── Information provided

(* ===== verification/Rfc3339.v ===== *)
(** * [time.Time] in JSON: RFC 3339 with nanoseconds

    [time.Time.MarshalJSON] and [UnmarshalJSON], which the telemetry payload and the
    responses of the serving handlers go through. A [zoned] time is an instant with
    the offset of its location in seconds. Dates are proleptic Gregorian, counted in
    days since 1970-01-01. *)
From Stdlib Require Import Ascii.
From S2P Require Import Prelude GoNum Strconv Domain.
Local Open Scope Z_scope.

Record zoned := MkZoned { zt_instant : Time; zt_offset : Z }.
Definition UTC (t : Time) : zoned := MkZoned t 0.

(** ** Dates *)
Definition days_from_civil (y m d : Z) : Z :=
  let y := if m <=? 2 then y - 1 else y in
  let yoe := y mod 400 in
  let doy := (153 * (if 2 <? m then m - 3 else m + 9) + 2) / 5 + d - 1 in
  let doe := yoe * 365 + yoe / 4 - yoe / 100 + doy in
  y / 400 * 146097 + doe - 719468.
Definition civil_from_days (z : Z) : Z * Z * Z :=
  let z := z + 719468 in
  let doe := z mod 146097 in
  let yoe := (doe - doe / 1460 + doe / 36524 - doe / 146096) / 365 in
  let doy := doe - (365 * yoe + yoe / 4 - yoe / 100) in
  let mp := (5 * doy + 2) / 153 in
  let d := doy - (153 * mp + 2) / 5 + 1 in
  let m := if mp <? 10 then mp + 3 else mp - 9 in
  let y := yoe + z / 146097 * 400 in
  (if m <=? 2 then y + 1 else y, m, d).
Definition is_leap (y : Z) : bool :=
  (y mod 4 =? 0) && (negb (y mod 100 =? 0) || (y mod 400 =? 0)).
Definition days_in (y m : Z) : Z :=
  if m =? 2 then (if is_leap y then 29 else 28)
  else if (m =? 4) || (m =? 6) || (m =? 9) || (m =? 11) then 30 else 31.

(** ** Printing *)
Definition digit (z : Z) : ascii := ascii_of_nat (Z.to_nat (48 + z mod 10)).
(** The last [n] digits of [z]. *)
Fixpoint pad (n : nat) (z : Z) : string :=
  match n with
  | O => EmptyString
  | S k => String (digit (z / 10 ^ Z.of_nat k)) (pad k z)
  end.
(** The same without trailing zeros. *)
Fixpoint trimmed (n : nat) (z : Z) : string :=
  match n with
  | O => EmptyString
  | S k => if z mod 10 ^ Z.of_nat n =? 0 then EmptyString
           else String (digit (z / 10 ^ Z.of_nat k)) (trimmed k z)
  end.
Definition print_frac (ns : Z) : string :=
  if ns =? 0 then EmptyString else String "."%char (trimmed 9 ns).
Definition print_zone (off : Z) : string :=
  if off =? 0 then "Z"
  else String (if off <? 0 then "-"%char else "+"%char)
         (pad 2 (Z.abs off / 60 / 60) ++ String ":"%char (pad 2 (Z.abs off / 60 mod 60))).
(** [None]: the year has more than four digits, which [MarshalJSON] refuses. *)
Definition format_rfc3339 (t : zoned) : option string :=
  let local := zt_instant t + zt_offset t * Second in
  let secs := local / Second in
  let '(y, m, d) := civil_from_days (secs / 86400) in
  let sod := secs mod 86400 in
  if (0 <=? y) && (y <=? 9999) then
    Some (pad 4 y ++ String "-"%char (pad 2 m ++ String "-"%char (pad 2 d ++ String "T"%char
      (pad 2 (sod / 3600) ++ String ":"%char (pad 2 (sod / 60 mod 60) ++ String ":"%char
      (pad 2 (sod mod 60) ++ print_frac (local mod Second) ++ print_zone (zt_offset t)))))))%string
  else None.

(** ** Parsing *)
Fixpoint scan_fixed (n : nat) (acc : Z) (s : string) : option (Z * string) :=
  match n, s with
  | O, _ => Some (acc, s)
  | S k, String a s' => match digit_val a with
                        | Some d => scan_fixed k (10 * acc + d) s'
                        | None => None
                        end
  | S _, EmptyString => None
  end.
(** [n] digits of weight [10^(n-1)] and below count, more are skipped. *)
Fixpoint scan_frac (n : nat) (s : string) : Z * string :=
  match s with
  | String a s' =>
      match digit_val a with
      | Some d => match n with
                  | O => scan_frac O s'
                  | S k => let '(v, r) := scan_frac k s' in (d * 10 ^ Z.of_nat k + v, r)
                  end
      | None => (0, s)
      end
  | EmptyString => (0, s)
  end.
Definition parse_frac (s : string) : option (Z * string) :=
  match s with
  | String a s' =>
      if (a =? ".")%char then
        match s' with
        | String b _ => match digit_val b with
                        | Some _ => Some (scan_frac 9 s')
                        | None => None
                        end
        | EmptyString => None
        end
      else Some (0, s)
  | EmptyString => Some (0, s)
  end.
(** A literal character. *)
Definition expect (a : ascii) (s : string) : option string :=
  match s with
  | String b s' => if (b =? a)%char then Some s' else None
  | EmptyString => None
  end.
Definition parse_zone (s : string) : option Z :=
  match s with
  | String a s' =>
      if (a =? "Z")%char then (if bool_decide (s' = ""%string) then Some 0 else None)
      else if ((a =? "+")%char || (a =? "-")%char) then
        h ← scan_fixed 2 0 s'; s2 ← expect ":"%char h.2; m ← scan_fixed 2 0 s2;
        if bool_decide (m.2 = ""%string) && (h.1 <=? 23) && (m.1 <=? 59)
        then Some (let off := (h.1 * 60 + m.1) * 60 in if (a =? "-")%char then - off else off)
        else None
      else None
  | EmptyString => None
  end.
Definition parse_rfc3339 (s : string) : option zoned :=
  y ← scan_fixed 4 0 s; s ← expect "-"%char y.2;
  m ← scan_fixed 2 0 s; s ← expect "-"%char m.2;
  d ← scan_fixed 2 0 s; s ← expect "T"%char d.2;
  h ← scan_fixed 2 0 s; s ← expect ":"%char h.2;
  mi ← scan_fixed 2 0 s; s ← expect ":"%char mi.2;
  se ← scan_fixed 2 0 s;
  f ← parse_frac se.2;
  off ← parse_zone f.2;
  if (1 <=? m.1) && (m.1 <=? 12) && (1 <=? d.1) && (d.1 <=? days_in y.1 m.1) &&
     (h.1 <=? 23) && (mi.1 <=? 59) && (se.1 <=? 59)
  then let secs := days_from_civil y.1 m.1 d.1 * 86400 + h.1 * 3600 + mi.1 * 60 + se.1 in
       Some (MkZoned ((secs - off) * Second + f.1) off)
  else None.

Example rfc3339_examples :
  parse_rfc3339 "2024-01-01T00:00:00Z" = Some (UTC (1704067200 * Second)) /\
  (parse_rfc3339 "2024-02-29T23:59:59.0125+05:30" ≫= format_rfc3339)
    = Some "2024-02-29T23:59:59.0125+05:30"%string /\
  parse_rfc3339 "2023-02-29T00:00:00Z" = None /\
  parse_rfc3339 "2024-1-01T00:00:00Z" = None /\
  format_rfc3339 (UTC (-1)) = Some "1969-12-31T23:59:59.999999999Z"%string.
Proof. vm_compute. done. Qed.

────

▶ **What needs to be done**: Only one stretch of the data above is needed. Restate it word for word, from the line containing "EmptyString => (0, s)" through the line containing "if bool_decide (m.2", both ends included.

▶ **Result**:
  | EmptyString => (0, s)
  end.
Definition parse_frac (s : string) : option (Z * string) :=
  match s with
  | String a s' =>
      if (a =? ".")%char then
        match s' with
        | String b _ => match digit_val b with
                        | Some _ => Some (scan_frac 9 s')
                        | None => None
                        end
        | EmptyString => None
        end
      else Some (0, s)
  | EmptyString => Some (0, s)
  end.
(** A literal character. *)
Definition expect (a : ascii) (s : string) : option string :=
  match s with
  | String b s' => if (b =? a)%char then Some s' else None
  | EmptyString => None
  end.
Definition parse_zone (s : string) : option Z :=
  match s with
  | String a s' =>
      if (a =? "Z")%char then (if bool_decide (s' = ""%string) then Some 0 else None)
      else if ((a =? "+")%char || (a =? "-")%char) then
        h ← scan_fixed 2 0 s'; s2 ← expect ":"%char h.2; m ← scan_fixed 2 0 s2;
        if bool_decide (m.2 = ""%string) && (h.1 <=? 23) && (m.1 <=? 59)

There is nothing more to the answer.